My thinkpad has Fn + F8/F9 buttons for changing screen brightness. The buttons themselves work very slowly, to the point that I have to press them 7-10 times to adjust from lowest to highest and at intervals of 2-3 seconds. In addition openSUSE is not showing that brightness is changing the way it is showing volume change. Other distros that I tried (Ubuntu and Mint) didn’t have that problem, their onscreen display worked out of the box. So my question is, how do I install the on screen display and how do I make the buttons more responsive?
I tried searching on google but I found no answers.
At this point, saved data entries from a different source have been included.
(* ===== verification/Route.v ===== *)
(** * The ngRoute module (angular-route.js) and the routes of the console
    (angular.configuration.js)

    Routes are kept by name; a pattern is compiled to the pieces of the regular expression
    the code builds, matched with the backtracking order of the language.  The option
    [caseInsensitiveMatch] is left out, and so are patterns that contain a character the
    regular expression would give a meaning to: [compile] gives [None] for these. *)

From S2P Require Import Prelude JsString JsObject JsNumber UriCodec Json Query Location.
Local Open Scope handler_scope.

(** ** Patterns *)

(** A literal unit, or a key: whether its group takes the slash before it, and its option. *)
Inductive key_option : Type := KeyPlain | KeyOptional | KeyStar.
Inductive piece : Type :=
| PChr (c : unit16)
| PKey (slash : bool) (opt : key_option) (name : jstr).

(** The class of word units [\w]. *)
Definition is_word (c : unit16) : bool :=
  (is_digit c || ((65 <=? c)%N && (c <=? 90)%N) || ((97 <=? c)%N && (c <=? 122)%N) || (c =? chr "_")%N).

(** The units left active in the regular expression. *)
Definition regexp_active (c : unit16) : bool :=
  bool_decide (c ∈ js "\^|+?[{").

(** A key at the start of the text after its colon: name, option, rest. *)
Definition scan_key (s : jstr) : option (jstr * key_option * jstr) :=
  match span is_word s with
  | ([], _) => None
  | (name, r) =>
      match r with
      | c :: r' =>
          if (c =? chr "?")%N then Some (name, KeyOptional, r')
          else if (c =? chr "*")%N then Some (name, KeyStar, r')
          else Some (name, KeyPlain, r)
      | [] => Some (name, KeyPlain, [])
      end
  end.

Fixpoint compile_fuel (fuel : nat) (s : jstr) : option (list piece) :=
  match fuel, s with
  | _, [] => Some []
  | 0, _ => None
  | S fuel', c :: s' =>
      let literal := if regexp_active c then None else cons (PChr c) <$> compile_fuel fuel' s' in
      let key slash r :=
        match scan_key r with
        | Some (name, opt, rest) => Some (cons (PKey slash opt name) <$> compile_fuel fuel' rest)
        | None => None
        end in
      if (c =? chr "/")%N then
        match s' with
        | d :: r => if (d =? chr ":")%N then default literal (key true r) else literal
        | [] => literal
        end
      else if (c =? chr ":")%N then default literal (key false s')
      else literal
  end.
Definition compile (path : jstr) : option (list piece) := compile_fuel (length path) path.

(** [keys]: the names of the groups, in order. *)
Fixpoint keys_of (ps : list piece) : list jstr :=
  match ps with
  | [] => []
  | PChr _ :: ps' => keys_of ps'
  | PKey _ _ name :: ps' => name :: keys_of ps'
  end.

(** ** Matching *)

Fixpoint first_some {A B} (f : A -> option B) (l : list A) : option B :=
  match l with
  | [] => None
  | x :: l' => match f x with Some b => Some b | None => first_some f l' end
  end.

(** The lengths a group tries: longest first for a segment, shortest first for a star. *)
Definition group_lengths (opt : key_option) (s : jstr) : list nat :=
  match opt with
  | KeyStar => seq 1 (length (span (fun c => negb (line_end c)) s).1)
  | _ => rev (seq 1 (length (span (fun c => negb (c =? chr "/")%N) s).1))
  end.

(** The whole text against the pieces; one capture per key. *)
Fixpoint exec (ps : list piece) (s : jstr) : option (list (option jstr)) :=
  match ps with
  | [] => match s with [] => Some [] | _ => None end
  | PChr c :: ps' =>
      match s with
      | d :: s' => if (d =? c)%N then exec ps' s' else None
      | [] => None
      end
  | PKey slash opt _ :: ps' =>
      let group t := first_some (fun n => cons (Some (take n t)) <$> exec ps' (drop n t)) (group_lengths opt t) in
      let after_slash (k : jstr -> option (list (option jstr))) :=
        if slash then match s with
                      | d :: s' => if (d =? chr "/")%N then k s' else None
                      | [] => None
                      end
        else k s in
      match opt with
      | KeyPlain | KeyStar => after_slash group
      | KeyOptional =>
          match after_slash (fun t => match group t with
                                      | Some m => Some m
                                      | None => cons None <$> exec ps' t
                                      end) with
          | Some m => Some m
          | None => cons None <$> exec ps' s
          end
      end
  end.

(** ** The table of routes *)

Inductive redirect : Type :=
| RedirectTo (path : jstr)
| RedirectFn (f : jsobj qval -> jstr -> jsobj qval -> jstr).

(** What a route is declared with; [resolve] names its promises, [template] and the rest are
    what the view is loaded from. *)
Record route_def : Type := RouteDef {
  rd_templateUrl : option jstr; rd_controller : option jstr;
  rd_redirectTo : option redirect; rd_reloadOnSearch : bool
}.

Record route : Type := Route { rt_def : route_def; rt_regexp : option (list piece) }.

Definition redirect_route (path : jstr) : route_def := RouteDef None None (Some (RedirectTo path)) false.

Definition route_key (path : option jstr) : jstr := default (js "null") path.

(** The same path with its trailing slash removed or added. *)
Definition redirect_path (path : jstr) : jstr :=
  match rev path with
  | c :: r => if (c =? chr "/")%N then rev r else path ++ js "/"
  | [] => js "/"
  end.

Definition nonempty (path : option jstr) : option jstr :=
  match path with Some (_ :: _) => path | _ => None end.

Definition when (routes : jsobj route) (path : option jstr) (def : route_def) : jsobj route :=
  let routes := ob_set routes (route_key path) (Route def (nonempty path ≫= compile)) in
  match nonempty path with
  | Some p =>
      ob_set routes (redirect_path p) (Route (redirect_route p) (compile (redirect_path p)))
  | None => routes
  end.

Definition otherwise (routes : jsobj route) (def : route_def) : jsobj route := when routes None def.

(** [params[key.name] = val] for the captures that are not empty. *)
Fixpoint bind_params (keys : list jstr) (m : list (option jstr)) (params : jsobj qval)
    : result js_error (jsobj qval) :=
  match m, keys with
  | [], _ => Ok params
  | c :: m', keys =>
      rbind (match c with Some v => rbind (of_uri (decodeURIComponent v)) (fun d => Ok (Some d)) | None => Ok None end)
        (fun val =>
          bind_params (tail keys) m'
            match head keys, val with
            | Some k, Some ((_ :: _) as v) => q_write params k (QStr v)
            | _, _ => params
            end)
  end.

Definition switchRouteMatcher (on : jstr) (r : route) : result js_error (option (jsobj qval)) :=
  match rt_regexp r with
  | None => Ok None
  | Some ps =>
      match exec ps on with
      | None => Ok None
      | Some m => rbind (bind_params (keys_of ps) m []) (fun params => Ok (Some params))
      end
  end.

(** A match: an object that inherits from its route. [mt_route] is [$$route], by name. *)
Record route_match : Type := RouteMatch {
  mt_id : nat; mt_def : route_def; mt_route : option jstr;
  mt_params : jsobj qval; mt_pathParams : jsobj qval
}.

(** [angular.extend({}, a, b)]. *)
Definition extend (a b : jsobj qval) : jsobj qval :=
  fold_left (fun o k => q_write o k (default QUndef (ob_get b k))) (enum_names b)
    (fold_left (fun o k => q_write o k (default QUndef (ob_get a k))) (enum_names a) []).

(** The routes in their order; the matcher stops being run at the first match. *)
Fixpoint find_route (routes : jsobj route) (names : list jstr) (path : jstr)
    : result js_error (option (jstr * route * jsobj qval)) :=
  match names with
  | [] => Ok None
  | n :: names' =>
      match ob_get routes n with
      | None => find_route routes names' path
      | Some r =>
          rbind (switchRouteMatcher path r) (fun m =>
            match m with
            | Some params => Ok (Some (n, r, params))
            | None => find_route routes names' path
            end)
      end
  end.

(** [parseRoute], with the identity of the object it creates. *)
Definition parseRoute (routes : jsobj route) (id : nat) (path : jstr) (search : jsobj qval)
    : result js_error (option route_match) :=
  rbind (find_route routes (enum_names routes) path) (fun found =>
    Ok match found with
       | Some (n, r, params) => Some (RouteMatch id (rt_def r) (Some n) (extend search params) params)
       | None =>
           match ob_get routes (js "null") with
           | Some r => Some (RouteMatch id (rt_def r) None [] [])
           | None => None
           end
       end).

(** The first run of word units of a segment, and what follows it on the line. *)
Definition segment_match (s : jstr) : option (jstr * jstr) :=
  match span is_word (span (fun c => negb (is_word c)) s).2 with
  | ([], _) => None
  | (key, r) => Some (key, (span (fun c => negb (line_end c)) r).1)
  end.

Fixpoint interpolate_segments (segs : list jstr) (params : jsobj qval)
    : result js_error (jstr * jsobj qval) :=
  match segs with
  | [] => Ok ([], params)
  | seg :: segs' =>
      match segment_match seg with
      | None => Throw JsTypeError
      | Some (key, after) =>
          let v := match q_read params key with QUndef => [] | v => q_text v end in
          rbind (interpolate_segments segs' (ob_delete params key)) (fun '(text, ps) =>
            Ok (v ++ after ++ text, ps))
      end
  end.

(** [interpolate]: the text, and the parameters it did not use. *)
Definition interpolate (string : jstr) (params : jsobj qval) : result js_error (jstr * jsobj qval) :=
  match split (chr ":") string with
  | first :: segs => rbind (interpolate_segments segs params) (fun '(text, ps) => Ok (first ++ text, ps))
  | [] => Ok ([], params)
  end.

(** ** The service *)

Inductive route_event : Type :=
| RouteUpdate (last : route_match)
| RouteChangeStart (next last : option route_match)
| RouteChangeSuccess (next last : option route_match)
| RouteChangeError (next last : option route_match).

Record router : Type := Router {
  ro_routes : jsobj route;
  ro_loc : location;
  ro_current : option route_match;
  ro_routeParams : jsobj qval;
  ro_forceReload : bool;
  ro_next_id : nat;
  ro_loading : list (option route_match * option route_match);   (** started, not settled *)
  ro_events : list route_event
}.

Definition ro_with (loc : location) (cur : option route_match) (ps : jsobj qval) (force : bool)
    (ld : list (option route_match * option route_match)) (evs : list route_event) (r : router) : router :=
  Router (ro_routes r) loc cur ps force (ro_next_id r) ld evs.

(** [$broadcast] on the root scope: no listener of the console changes the router. *)
Definition broadcast (e : route_event) (r : router) : router :=
  ro_with (ro_loc r) (ro_current r) (ro_routeParams r) (ro_forceReload r) (ro_loading r)
    (ro_events r ++ [e]) r.
Definition set_current (m : option route_match) (r : router) : router :=
  ro_with (ro_loc r) m (ro_routeParams r) (ro_forceReload r) (ro_loading r) (ro_events r) r.
Definition set_routeParams (ps : jsobj qval) (r : router) : router :=
  ro_with (ro_loc r) (ro_current r) ps (ro_forceReload r) (ro_loading r) (ro_events r) r.
Definition set_forceReload (b : bool) (r : router) : router :=
  ro_with (ro_loc r) (ro_current r) (ro_routeParams r) b (ro_loading r) (ro_events r) r.
Definition set_loc (l : location) (r : router) : router :=
  ro_with l (ro_current r) (ro_routeParams r) (ro_forceReload r) (ro_loading r) (ro_events r) r.
Definition set_loading (f : list (option route_match * option route_match) -> _) (r : router) : router :=
  ro_with (ro_loc r) (ro_current r) (ro_routeParams r) (ro_forceReload r) (f (ro_loading r)) (ro_events r) r.

(** Run a method of [$location]. *)
Definition with_location {A} (m : L A) : handler router A := fun r =>
  match m (ro_loc r) with (res, l) => (res, set_loc l r) end.

(** A new match object for the present location. *)
Definition new_match : handler router (option route_match) := fun r =>
  (parseRoute (ro_routes r) (ro_next_id r) (loc_path (ro_loc r)) (loc_search (ro_loc r)),
   Router (ro_routes r) (ro_loc r) (ro_current r) (ro_routeParams r) (ro_forceReload r)
     (S (ro_next_id r)) (ro_loading r) (ro_events r)).

(** [angular.equals] on the path parameters. *)
Definition same_params (a b : jsobj qval) : bool :=
  forallb (fun k => match ob_get b k, ob_get a k with
                    | Some (QStr x), Some (QStr y) => jeqb x y
                    | _, _ => false
                    end) (ob_names a)
  && forallb (fun k => ob_has a k) (ob_names b).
Which desktop environment are you using?
FWIW, I have a HP laptop which uses Fn+F9/F10 for adjusting brightness (but no on screen display). I’m using KDE 4.12, and I have also defined global keyboard shortcuts (via KDE System Settings) using CRTL+F9/F10 to decrease/increase screen brightness, and this does provide OSD.
Im using KDE 4.11.4 on openSUSE 13.1
My brithness control work, it is just very delayed and slow and no on screen display.
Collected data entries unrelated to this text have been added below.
(* ===== verification/RouteFacts.v ===== *)
(** * What ngRoute guarantees: matching of patterns, and navigation in the console *)

From S2P Require Import Prelude JsString JsObject JsNumber UriCodec Json Query Location LocationFacts Route.
Local Open Scope handler_scope.

(** ** Literal patterns *)

Lemma exec_literal s p : exec (map PChr s) p = if jeqb p s then Some [] else None.
Proof.
  revert p. induction s as [|c s IH]; intros p; cbn [map exec].
  - by destruct p.
  - destruct p as [|d p]; [done|]. destruct (N.eqb_spec d c) as [-> |Hne].
    + rewrite IH. unfold jeqb. destruct (decide (p = s)) as [-> |Hp].
      * by rewrite !bool_decide_eq_true_2.
      * rewrite !bool_decide_eq_false_2; congruence.
    + unfold jeqb. rewrite bool_decide_eq_false_2; congruence.
Qed.

(** A table whose patterns are their own names; [null] has none. *)
Definition literal_entry (routes : jsobj route) (n : jstr) : Prop :=
  exists r, ob_get routes n = Some r /\
    rt_regexp r = if jeqb n (js "null") then None else Some (map PChr n).

Lemma find_literal routes names path :
  Forall (literal_entry routes) names ->
  find_route routes names path =
    Ok (if bool_decide (path ∈ names) && negb (jeqb path (js "null"))
        then (fun r => (path, r, [])) <$> ob_get routes path else None).
Proof.
  induction 1 as [|n names (r & Hr & Hx) Hn IH]; cbn [find_route]; [done|].
  rewrite Hr. unfold switchRouteMatcher. rewrite Hx.
  destruct (jeqb n (js "null")) eqn:En.
  - cbn [rbind]. rewrite IH. f_equal. apply jeqb_true in En as ->.
    destruct (jeqb path (js "null")) eqn:Ep; [by rewrite !andb_false_r|]. apply jeqb_false in Ep.
    rewrite !andb_true_r. rewrite (bool_decide_ext (path ∈ js "null" :: names) (path ∈ names)); [done|].
    rewrite elem_of_cons. split; [intros [?|?]; [congruence|done]|by right].
  - rewrite exec_literal. destruct (jeqb path n) eqn:Ep.
    + apply jeqb_true in Ep as ->. rewrite bool_decide_eq_true_2 by by left. rewrite En. cbn.
      by rewrite Hr.
    + cbn [rbind]. rewrite IH. apply jeqb_false in Ep.
      rewrite (bool_decide_ext (path ∈ n :: names) (path ∈ names)); [done|].
      rewrite elem_of_cons. split; [intros [?|?]; [congruence|done]|by right].
Qed.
Yes, I understood you. I was just suggesting a workaround - assigning some keyboard shortcuts (like I did)
System Settings >> Shortcuts and Gestures >> Global Keyboard Shortcuts, select ‘KDE Daemon’ >> ‘Decrease Screen Brightness’ and assign preferred key combination (can’t be Fn+ key combination). Do the same for ‘Increase Screen Brightness’.
This is nice; I learned something new.
On my IBM ThinkPad X41, OSD for the dedicated volume control buttons disappeared with a change from 12.2 to 12.3 (KDE 32-bit). See Access Denied I’m not sure if this ever had OSD for screen brightness changes (Fn+Home and Fn+End), but there are none in 13.1 KDE.
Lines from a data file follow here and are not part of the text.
(* ===== verification/PromiseFacts.v ===== *)
(** * Promises settle once, and a chain of them computes the composition of its handlers *)

From stdpp Require Import relations.
From S2P Require Import Prelude JsString JsObject JsNumber UriCodec Json Promise.

(** ** A settled deferred stays as it is *)

(** Every deferred is older than the next one. *)
Definition q_wf (st : qstate) : Prop := forall d, is_Some (q_store st !! d) -> d < q_next st.

(** What every operation guarantees: deferreds are only added, and the settled ones kept. *)
Definition keeps (st st' : qstate) : Prop :=
  q_wf st -> q_wf st' /\ forall d t, q_store st !! d = Some (Settled t) -> q_store st' !! d = Some (Settled t).

#[global] Instance keeps_refl : Reflexive keeps.
Proof. intros st H. by split. Qed.
#[global] Instance keeps_trans : Transitive keeps.
Proof. intros st1 st2 st3 H12 H23 H. destruct (H12 H) as [W2 K2], (H23 W2) as [W3 K3]. split; auto. Qed.

Lemma keeps_store st st' : q_store st' = q_store st -> q_next st' = q_next st -> keeps st st'.
Proof. intros Hs Hn W. unfold q_wf. rewrite Hs, Hn. by split. Qed.

Lemma keeps_defer st : keeps st (defer st).2.
Proof.
  intros W. split; simpl.
  - intros d. simpl. rewrite lookup_insert_is_Some. intros [<-|[_ H]]; [lia|]. specialize (W d H). lia.
  - intros d t H. rewrite lookup_insert_ne; [done|]. intros <-. specialize (W _ (mk_is_Some _ _ H)). lia.
Qed.

(** Changing a pending deferred. *)
Lemma keeps_pending st d x cbs :
  q_store st !! d = Some (Pending cbs) -> keeps st (set_store (<[d := x]> (q_store st)) st).
Proof.
  intros Hd W. split; simpl.
  - intros d'. simpl. rewrite lookup_insert_is_Some. intros [<-|[_ H]]; [|auto]. apply W. by eexists.
  - intros d' t H. rewrite lookup_insert_ne; [done|]. intros <-. congruence.
Qed.

Lemma keeps_settle d t st : keeps st (settle d t st).
Proof.
  unfold settle. destruct (q_store st !! d) as [[cbs|]|] eqn:E; [|done..].
  etrans; [exact (keeps_pending _ _ (Settled t) _ E)|]. destruct cbs; [done|]. by apply keeps_store.
Qed.

Lemma keeps_notify d v st : keeps st (notify d v st).
Proof. unfold notify. by repeat break_match. Qed.

Lemma keeps_target_then fuel t h st p st' : target_then fuel t h st = Some (p, st') -> keeps st st'.
Proof.
  revert t h st p st'. induction fuel as [|fuel IH]; intros t [[cb eb] pb] st p st'; simpl.
  all: intros H; etrans; [apply (keeps_defer st)|]; cbn [defer snd] in *.
  all: destruct t as [v|id|e]; [injection H as <- <-; by apply keeps_store| |injection H as <- <-; by apply keeps_store].
  all: destruct (<[_:=_]> (q_store st) !! id) as [[cbs|t]|] eqn:E; [| |done].
  - injection H as <- <-. by apply (keeps_pending (defer st).2 id _ cbs).
  - done.
  - injection H as <- <-. by apply (keeps_pending (defer st).2 id _ cbs).
  - destruct (target_then _ _ _ _) as [[q st2]|] eqn:E2; [|done]. injection H as <- <-. by apply IH in E2.
Qed.

Lemma keeps_then t h st p st' : then_ t h st = Some (p, st') -> keeps st st'.
Proof. apply keeps_target_then. Qed.

Lemma keeps_reject e st : keeps st (reject e st).2.
Proof. etrans; [apply keeps_defer|]. apply keeps_settle. Qed.

Lemma keeps_makePromise v b st : keeps st (makePromise v b st).2.
Proof. etrans; [apply keeps_defer|]. destruct b; apply keeps_settle. Qed.

(** Chains the steps of an operation, the last one first. *)
Ltac keeps_tac :=
  repeat match goal with
  | |- keeps ?st ?st => reflexivity
  | |- keeps _ (settle ?d ?t ?s) => transitivity s; [|exact (keeps_settle d t s)]
  | |- keeps _ (resolve ?d ?v ?s) => transitivity s; [|exact (keeps_settle d (ref v) s)]
  | |- keeps _ (reject_deferred ?d ?v ?s) => transitivity s; [|exact (keeps_settle d (TRejected v) s)]
  | |- keeps _ (notify ?d ?v ?s) => transitivity s; [|exact (keeps_notify d v s)]
  | |- keeps _ (exceptionHandler ?e ?s) => transitivity s; [|by apply keeps_store]
  | |- keeps _ (nextTick ?e ?s) => transitivity s; [|by apply keeps_store]
  | |- keeps _ (set_done ?w ?b ?s) => transitivity s; [|by apply keeps_store]
  | |- keeps _ (set_all ?w ?b ?s) => transitivity s; [|by apply keeps_store]
  | H : makePromise ?v ?b ?s = (_, ?s') |- keeps _ ?s' =>
      transitivity s; [|by pose proof (keeps_makePromise v b s) as Hk; rewrite H in Hk]; clear H
  | H : reject ?e ?s = (_, ?s') |- keeps _ ?s' =>
      transitivity s; [|by pose proof (keeps_reject e s) as Hk; rewrite H in Hk]; clear H
  | |- keeps _ (reject ?e ?s).2 => transitivity s; [|exact (keeps_reject e s)]
  | H : then_ ?t ?h ?s = Some (_, ?s') |- keeps _ ?s' => transitivity s; [clear H|exact (keeps_then _ _ _ _ _ H)]
  end.

Lemma keeps_default_errback v st o st' : defaultErrback v st = Some (o, st') -> keeps st st'.
Proof. unfold defaultErrback. intros [= <- <-]. apply keeps_reject. Qed.

(** The call of an optional function or of its default. *)
Lemma keeps_opt (f : option closure) (dflt : value -> qstate -> option (outcome * qstate)) v st o st' :
  (forall c, f = Some c -> forall v st o st', call c v st = Some (o, st') -> keeps st st') ->
  (forall o st', dflt v st = Some (o, st') -> keeps st st') ->
  match f with Some c => call c v st | None => dflt v st end = Some (o, st') -> keeps st st'.
Proof. destruct f as [c|]; intros H1 H2 H; [by eapply H1|by eapply H2]. Qed.

Lemma keeps_default_callback v st o st' : defaultCallback v st = Some (o, st') -> keeps st st'.
Proof. by intros [= _ <-]. Qed.

(** Induction on closures, with the functions a closure may have inside. *)
Fixpoint closure_size (c : closure) : nat :=
  let opt f := match f with Some c => S (closure_size c) | None => 0 end in
  match c with
  | CWrappedCallback f _ | CWrappedErrback f _ | CWrappedProgressback f _ | CFinally f _ | CSafeCallback f
  | CSafeErrback f | CSafeProgressback f | CWhenErr _ _ f | CWhenProgress _ _ f => opt f
  | _ => 0
  end.

Ltac keeps_call IH :=
  match goal with
  | H : match match ?f with Some c => call c ?v ?s | None => ?d ?v ?s end with _ => _ end = _ |- _ =>
      let o := fresh "o" in let s1 := fresh "s" in let E := fresh "E" in
      destruct (match f with Some c => call c v s | None => d v s end) as [[o s1]|] eqn:E; [|done];
      apply (keeps_opt f d) in E;
      [ etrans; [exact E|]; clear E
      | intros ? ->; apply IH; simpl; lia
      | first [apply keeps_default_callback | apply keeps_default_errback] ]
  end.

(** Reads the result and the state off [H]. *)
Ltac got H :=
  try (destruct (makePromise _ _ _) as [? ?] eqn:?); try (destruct (reject _ _) as [? ?] eqn:?);
  injection H as <- <-.

Lemma keeps_call c v st o st' : call c v st = Some (o, st') -> keeps st st'.
Proof.
  remember (closure_size c) as n eqn:Hn. revert c Hn v st o st'.
  induction (lt_wf n) as [n _ IH0]. intros c -> v st o st' H.
  assert (IH : forall c', closure_size c' < closure_size c ->
    forall v st o st', call c' v st = Some (o, st') -> keeps st st') by (intros c' Hc; by eapply IH0).
  clear IH0. destruct c; cbn [call] in H; unfold ret_void, ret_promise in H.
  - got H. done.
  - keeps_call IH. destruct o0; got H; keeps_tac.
  - keeps_call IH. destruct o0; got H; keeps_tac.
  - keeps_call IH. destruct o0; got H; keeps_tac.
  - keeps_call IH. destruct o0 as [[j|p|a ob]|e]; try (got H; by keeps_tac).
    destruct (then_ _ _ _) as [[q s2]|] eqn:E; [|done]. got H. keeps_tac.
  - got H. keeps_tac.
  - got H. keeps_tac.
  - keeps_call IH. destruct o0; got H; keeps_tac.
  - keeps_call IH. destruct o0; got H; keeps_tac.
  - keeps_call IH. destruct o0; got H; keeps_tac.
  - destruct (default false _); [by got H|].
    destruct (then_ _ _ _) as [[q s2]|] eqn:E; [|done]. got H. keeps_tac.
  - destruct (default false _); [by got H|].
    transitivity (set_done w true st); [by apply keeps_store|].
    keeps_call IH. destruct o0; got H; keeps_tac.
  - destruct (default false _); [by got H|].
    keeps_call IH. destruct o0; got H; keeps_tac.
  - repeat break_match_hyp; got H; keeps_tac.
  - repeat break_match_hyp; got H; keeps_tac.
Qed.

Lemma keeps_then_each t cbs st st' : then_each t cbs st = Some st' -> keeps st st'.
Proof.
  revert st. induction cbs as [|h cbs IH]; intros st H; cbn [then_each] in H; [by injection H as <-|].
  destruct (then_ _ _ _) as [[q s]|] eqn:E; [|done]. apply keeps_then in E. etrans; [exact E|]. by apply IH.
Qed.

Lemma keeps_notify_each cbs v st st' : notify_each cbs v st = Some st' -> keeps st st'.
Proof.
  revert st. induction cbs as [|[[a b] [c|]] cbs IH]; intros st H; cbn [notify_each] in H.
  - by injection H as <-.
  - destruct (call c v st) as [[[w|e] s]|] eqn:E; [| |done]; apply keeps_call in E; (etrans; [exact E|]); auto.
    injection H as <-. keeps_tac.
  - injection H as <-. keeps_tac.
Qed.

Lemma keeps_run_task t st st' : run_task t st = Some st' -> keeps st st'.
Proof.
  destruct t as [t cbs|cbs v|[c|] v r|eb e r|v w r cb eb pb]; cbn [run_task]; intros H.
  - by apply keeps_then_each in H.
  - by apply keeps_notify_each in H.
  - destruct (call c v st) as [[[x|e] s]|] eqn:E; [| |done]; apply keeps_call in E; (etrans; [exact E|]);
      injection H as <-; keeps_tac.
  - injection H as <-. keeps_tac.
  - keeps_call keeps_call. destruct o; injection H as <-; keeps_tac.
  - destruct (then_ _ _ _) as [[q s]|] eqn:E; [|done]. injection H as <-. keeps_tac.
Qed.

Lemma keeps_all_loop a ps st st' : all_loop a ps st = Some st' -> keeps st st'.
Proof.
  revert st. induction ps as [|[k p] ps IH]; intros st H; cbn [all_loop] in H; [by injection H as <-|].
  destruct (q_alls st !! a); [|by injection H as <-].
  destruct (then_ _ _ _) as [[q s]|] eqn:E; [|done]. apply IH in H. etrans; [|exact H]. keeps_tac.
Qed.

(** ** The steps of the service and of its user *)

Inductive q_step : qstate -> qstate -> Prop :=
| QDefer st : q_step st (defer st).2
| QResolve d v st : q_step st (resolve d v st)
| QReject d e st : q_step st (reject_deferred d e st)
| QNotify d v st : q_step st (notify d v st)
| QThen p h st q st' : promise_then p h st = Some (q, st') -> q_step st st'
| QCatch p c st q st' : catch_ p c st = Some (q, st') -> q_step st st'
| QFinally p c st q st' : finally_ p c st = Some (q, st') -> q_step st st'
| QRejected e st : q_step st (reject e st).2
| QWhen v cb eb pb st : q_step st (when_ v cb eb pb st).2
| QAll b ps st q st' : all b ps st = Some (q, st') -> q_step st st'
| QTurns n st st' : turns n st = Some st' -> q_step st st'.

Lemma keeps_turns n st st' : turns n st = Some st' -> keeps st st'.
Proof.
  revert st. induction n as [|n IH]; intros st H; cbn [turns] in H; [by injection H as <-|].
  destruct (q_queue st) as [|t q]; [by injection H as <-|].
  destruct (run_task _ _) as [s|] eqn:E; [|done]. apply keeps_run_task in E. apply IH in H.
  transitivity s; [|done]. etrans; [|exact E]. by apply keeps_store.
Qed.

Lemma keeps_step st st' : q_step st st' -> keeps st st'.
Proof.
  intros H. destruct H as [st|d v st|d e st|d v st|p h st q st' H|p c st q st' H|p c st q st' H|e st|v cb eb pb st
    |b ps st q st' H|n st st' H].
  - apply keeps_defer.
  - keeps_tac.
  - keeps_tac.
  - keeps_tac.
  - by apply keeps_then in H.
  - by apply keeps_then in H.
  - by apply keeps_then in H.
  - keeps_tac.
  - unfold when_. cbn [defer snd]. keeps_tac. apply (keeps_defer st).
  - unfold all in H. cbn [defer] in H. destruct (all_loop _ _ _) as [s|] eqn:E; [|done].
    apply keeps_all_loop in E. injection H as <- <-.
    transitivity s; [etrans; [|exact E]; keeps_tac; apply (keeps_defer st)|]. case_match; keeps_tac.
  - by apply keeps_turns in H.
Qed.

Lemma keeps_steps st st' : rtc q_step st st' -> keeps st st'.
Proof. induction 1; [done|]. etrans; [by apply keeps_step|done]. Qed.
I added custom shortcuts for volume and brightness up and down, and OSD shows for those actions. On this X41, brightness changes with both the default Fn+Home and Fn+End and the new custom shortcuts are immediate, no delay.
Thanks,
Howard
Glad the workaround is okay for you. Works for me too.
Thank you. That worked! Im 90% happy. However I would like to get everything to work properly, meaning, I would like to use Fn F8/9 keys. Is that at all possible at this point? Is it a bug? Or is this just lack of programing?
You didn’t mention the Lenovo model in question. There have been a number of issues reported with Lenovo models (amongst others), typically brightness keys not working (generally due to to WMI issues), or backlighting not able to be adjusted. It is a likely to be a kernel-related compatibility issue. (I haven’t researched much as I haven’t been affected.)
Or are you referring to your X41 model? Others may know workarounds or boot parameters than can help perhaps…
Im using Thinkpad X230. My backlight is working and so is my little LED light on top of the screen However both the mute button is not working and the adjust brightness is not working (well I got the workaround working very well but I would like to have everything working out of the box).
Is this consider a bug? Could I submit a bug report or is this a feature request?
Typically bug-related, but there is a chance that it may have been fixed upstream ie later kernel. Check kernel bug reports first and perhaps google is your friend here too.
Further to this, a quick search produced the following
https://wiki.archlinux.org/index.php/Lenovo_ThinkPad_X230#Backlight_Control_Keys
and links to this bug report
https://bugzilla.kernel.org/show_bug.cgi?id=51231
A kernel parameter is suggested as a ‘partial’ solution. I’ll leave you to read and maybe consider trying it.
Comments 146 onwards (in bug report) look interesting. It looks like a new patch has been created to deal with a number of newer Lenovo models. They are referring to a patchwith kernel 3.12.0-rc5, and using ‘video.use_native_backlight=1’ kernel parameter. Not sure if it has been included into later kernel yet. Someone else may be able to comment/advise further.
Wow. Thank you guys for all the responses. I will wait until it becomes officially fixed. For now I have reassigned the keys.
I had a similar problem
the best solution I found was to install inotify-tools, and then use this script
worked for my sony vaio, with 13.1 KDE
What about the “mute button”? What workaround, if any?
I have a 4-year old ThinkPad SL510. First off, the mute button (volume) didn’t work. It was later fixed kernel/thinkpad_acpi, and is still working on my standard openSUSE 12.2, but broken again in 12.3 and 13.1 (standard and Tumbleweed). On Tumbleweed (now up to kernel 3.13.3) it’s still dead.